Figure 5. The roles of the bridging region in ZIP4 biogenesis and zinc transport.

(a) The zoomed-in structure of the bridging region. The key residues are shown in stick mode and other involved residues are shown in line mode. The dashed lines indicate potential hydrogen bonds. In hZIP4, P202 (P195 in pZIP4), W266 (W262 in pZIP4), D275 (D271 in pZIP4) and Q303 (Q299 in pZIP4) are mutated into alanine. (b) Functional characterization of P202A and W266A. (c) Functional characterization of D275A and Q303A. In both b and c, the raw experimental data of zinc transport assay (left), and western blots of the mutants in HEK293T cells, surface expression detection and western blots of β-actin (right) are from one representative experiment and the data sets from the other two independent experiments are shown in Supplementary Fig. 8e–h.

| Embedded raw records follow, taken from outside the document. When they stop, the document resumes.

(* ===== verification/Wallet.v ===== *)
(** * Wallet: the client's wallet connection (internal/app/wallet.go)

    Connecting, probing and dropping the wallet, over JSON-RPC ([Dero]) or the
    bridge ([Xswd]), and the one place where the client moves DERO. *)

From Stdlib Require Import ZArith Lia.
From S2P Require Import Prelude Float64 GoStrings NetIP GoText Crypto.
From S2P Require Import Dero.
From S2P Require Import Xswd.
From S2P Require Import ClientConfig.
From S2P Require Import Enforce.
From S2P Require Import App.

Record WalletStatus := mkWalletStatus {
  ws_Mode : string; ws_Connected : bool; ws_Endpoint : string; ws_Address : string;
  BalanceDero : float64; UnlockedDero : float64; ws_Network : string; ws_Error : string;
  CheckedAt : time }.
Definition no_status : WalletStatus := mkWalletStatus "" false "" "" f0 f0 "" "" 0.

Record WalletConnectSpec := mkSpec {
  sp_Mode : string; sp_Endpoint : string; sp_User : string; sp_Password : string;
  sp_AppName : string; Persist : bool }.

(** The live connection; [R] is the RPC client, [K] the bridge's socket. *)
Record walletConn (R K : Type) := mkConn {
  wc_mode : string; wc_endpoint : string; rpc : option R; xswd : option (XSWDClient K) }.
Arguments mkConn {_ _}. Arguments wc_mode {_ _}. Arguments wc_endpoint {_ _}.
Arguments rpc {_ _}. Arguments xswd {_ _}.

Inductive wallet_error (X : Type) :=
| WErrDestination | WErrAmount | WErrNoWallet | WErrNotPending | WErrCap | WErrRounds
| WErrTransport | WErrMode (mode : string) | WErrEndpoint | WErrScheme
| WErrRPC (e : Dero.error) | WErrXSWD (e : Xswd.error) | WErrApp (e : App.error X).
Arguments WErrDestination {_}. Arguments WErrAmount {_}. Arguments WErrNoWallet {_}.
Arguments WErrNotPending {_}. Arguments WErrCap {_}. Arguments WErrRounds {_}.
Arguments WErrTransport {_}. Arguments WErrMode {_}. Arguments WErrEndpoint {_}.
Arguments WErrScheme {_}. Arguments WErrRPC {_}. Arguments WErrXSWD {_}. Arguments WErrApp {_}.

(** The message of an error. *)
Class ErrorText (X : Type) : Type := { error_text : wallet_error X → string }.

(** [dero.NewWalletClientAuth]. *)
Class NewWallet (R : Type) : Type := { NewWalletClientAuth : string → string → string → R }.

Definition refused_text : string :=
  "The wallet refused the request. Nothing was spent. Approve VeilNet in your wallet and try again.".
Definition no_answer_text : string :=
  "The wallet did not answer. Check it is running and the endpoint is right: ".
Definition login_text : string := "The wallet needs a user and password (its --rpc-login value).".

Definition walletErrorText {X} `{ErrorText X, Unicode} (e : wallet_error X) : string :=
  match e with
  | WErrXSWD e' => if Xswd.is_denied e' then refused_text
                   else if Xswd.is_unavailable e' then no_answer_text +:+ error_text e
                   else if strings_Contains (strings_ToLower (error_text e)) "rpc-login" then login_text
                   else error_text e
  | WErrRPC e' => if Dero.IsUnavailable e' then no_answer_text +:+ error_text e
                  else if strings_Contains (strings_ToLower (error_text e)) "rpc-login" then login_text
                  else error_text e
  | _ => if strings_Contains (strings_ToLower (error_text e)) "rpc-login" then login_text else error_text e
  end.

Fixpoint firstNonEmpty (vals : list string) : string :=
  match vals with
  | [] => ""
  | v :: vals => if String.eqb v "" then firstNonEmpty vals else v
  end.
Definition modeEndpoint (w : WalletConfig) (mode : string) : string :=
  if String.eqb mode WalletModeXSWD
  then (if String.eqb (XSWDEndpoint w) "" then DefaultXSWDEndpoint else XSWDEndpoint w)
  else wal_Endpoint w.

(** Settings written to the configuration. *)
Definition persisted (c : ClientConfig) (spec : WalletConnectSpec) (mode : string) : ClientConfig :=
  let w := ClientConfig.Wallet c in
  let app := if String.eqb (sp_AppName spec) "" then ClientConfig.AppName w else sp_AppName spec in
  let w := if String.eqb mode WalletModeRPC then
      mkWalletConfig mode
        (if String.eqb (sp_Endpoint spec) "" then wal_Endpoint w else sp_Endpoint spec)
        (wal_Name w) (sp_User spec)
        (if String.eqb (sp_Password spec) "" || String.eqb (sp_Password spec) "***" then Password w
         else sp_Password spec)
        (XSWDEndpoint w) app
    else if String.eqb mode WalletModeXSWD then
      mkWalletConfig mode (wal_Endpoint w) (wal_Name w) (User w) (Password w)
        (if String.eqb (sp_Endpoint spec) "" then XSWDEndpoint w else sp_Endpoint spec) app
    else mkWalletConfig mode (wal_Endpoint w) (wal_Name w) (User w) (Password w) (XSWDEndpoint w) app in
  set_wallet c w.

(** The outside answers one call asks for: the socket an endpoint gives, the
    outcome of writing the configuration, the clock and its text. *)
Record wallet_io (K : Type) := mkWalletIO {
  wio_dial : string → string → option K;
  wio_save : result ClientConfig.error unit;
  wio_id : string;
  wio_now : time
}.
Arguments mkWalletIO {_}. Arguments wio_dial {_}. Arguments wio_save {_}. Arguments wio_id {_}.
Arguments wio_now {_}.

Section wallet.
Context {G E D R K : Type} `{Engine G, Enforcer E, ClientStore D, WalletClient R, NewWallet R, Socket K}
  `{Sha256, ResultJSON, URL, Unicode, ErrorText (enf_error (E := E)), GoArch}.
Abbreviation Conn := (walletConn R K).
Abbreviation App := (App G E D Conn).
Abbreviation werr := (wallet_error (enf_error (E := E))).

(** The orchestrator and its cached wallet state. *)
Record Client := mkClientApp { app : App; walletState : WalletStatus }.
Implicit Types (c : Client) (w : Conn).

Definition set_app_wallet (a : App) (w : option Conn) : App :=
  mkApp (cfg a) (store a) (engine a) (nodes a) (node a) (connID a) (sess a) (circuit a)
    (pendingApproval a) w (enforcer a) (published a).
Definition with_wallet c (w : option Conn) : Client := mkClientApp (set_app_wallet (app c) w) (walletState c).
Definition with_state c (s : WalletStatus) : Client := mkClientApp (app c) s.
Definition with_app c (a : App) : Client := mkClientApp a (walletState c).

Definition App_WalletStatus c : WalletStatus :=
  let s := walletState c in
  let network := dero_Network (ClientConfig.Dero (cfg (app c))) in
  match wallet (app c) with
  | None =>
    let mode := wal_Mode (ClientConfig.Wallet (cfg (app c))) in
    mkWalletStatus (if String.eqb mode "" then WalletModeNone else mode) false "" "" f0 f0 network
      (ws_Error s) (CheckedAt s)
  | Some w =>
    mkWalletStatus (wc_mode w)
      (match xswd w with
       | Some x => if String.eqb (wc_mode w) WalletModeXSWD then Xswd.Connected x else true
       | None => true
       end) (wc_endpoint w) (ws_Address s) (BalanceDero s) (UnlockedDero s) network (ws_Error s) (CheckedAt s)
  end.

(** Address and balance; a wallet may withhold the balance alone. *)
Definition probeWallet (w : Conn) (network : string) (now : time) : Conn * result werr WalletStatus :=
  let st addr bal err :=
    mkWalletStatus (wc_mode w) true (wc_endpoint w) addr (FromAtomic (wrap_i64 (bal_Balance bal)))
      (FromAtomic (wrap_i64 (UnlockedBalance bal))) network err now in
  match rpc w, xswd w with
  | Some r, _ =>
    let with_rpc r := mkConn (wc_mode w) (wc_endpoint w) (Some r) (xswd w) in
    match Dero.GetAddress r with
    | (r, Err e) => (with_rpc r, Err (WErrRPC e))
    | (r, Ok addr) =>
      match Dero.GetBalance r with
      | (r, Err e) => (with_rpc r, Err (WErrRPC e))
      | (r, Ok bal) => (with_rpc r, Ok (st addr bal ""))
      end
    end
  | None, Some x =>
    let with_xswd x := mkConn (wc_mode w) (wc_endpoint w) None (Some x) in
    match Xswd.GetAddress x Waits with
    | (x, Err e) => (with_xswd x, Err (WErrXSWD e))
    | (x, Ok addr) =>
      match Xswd.GetBalance x Waits with
      | (x, Err e) =>
        (with_xswd x,
         if Xswd.is_denied e
         then Ok (mkWalletStatus (wc_mode w) true (wc_endpoint w) addr f0 f0 network
                    "wallet did not share the balance (address only)" now)
         else Err (WErrXSWD e))
      | (x, Ok bal) => (with_xswd x, Ok (st addr bal ""))
      end
    end
  | None, None => (w, Err WErrTransport)
  end.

Zinc transport kinetic parameters and statistical analysis are shown in the tables at the bottom. The units of K_m and V_max are μM and pmol min⁻¹ mg⁻¹, respectively. For W262A, D275A and Q303A, their zinc transport activities are too low to be accurately determined using the current approach. See more detailed data processing in Experimental Procedure and the figure legend of Fig. 1.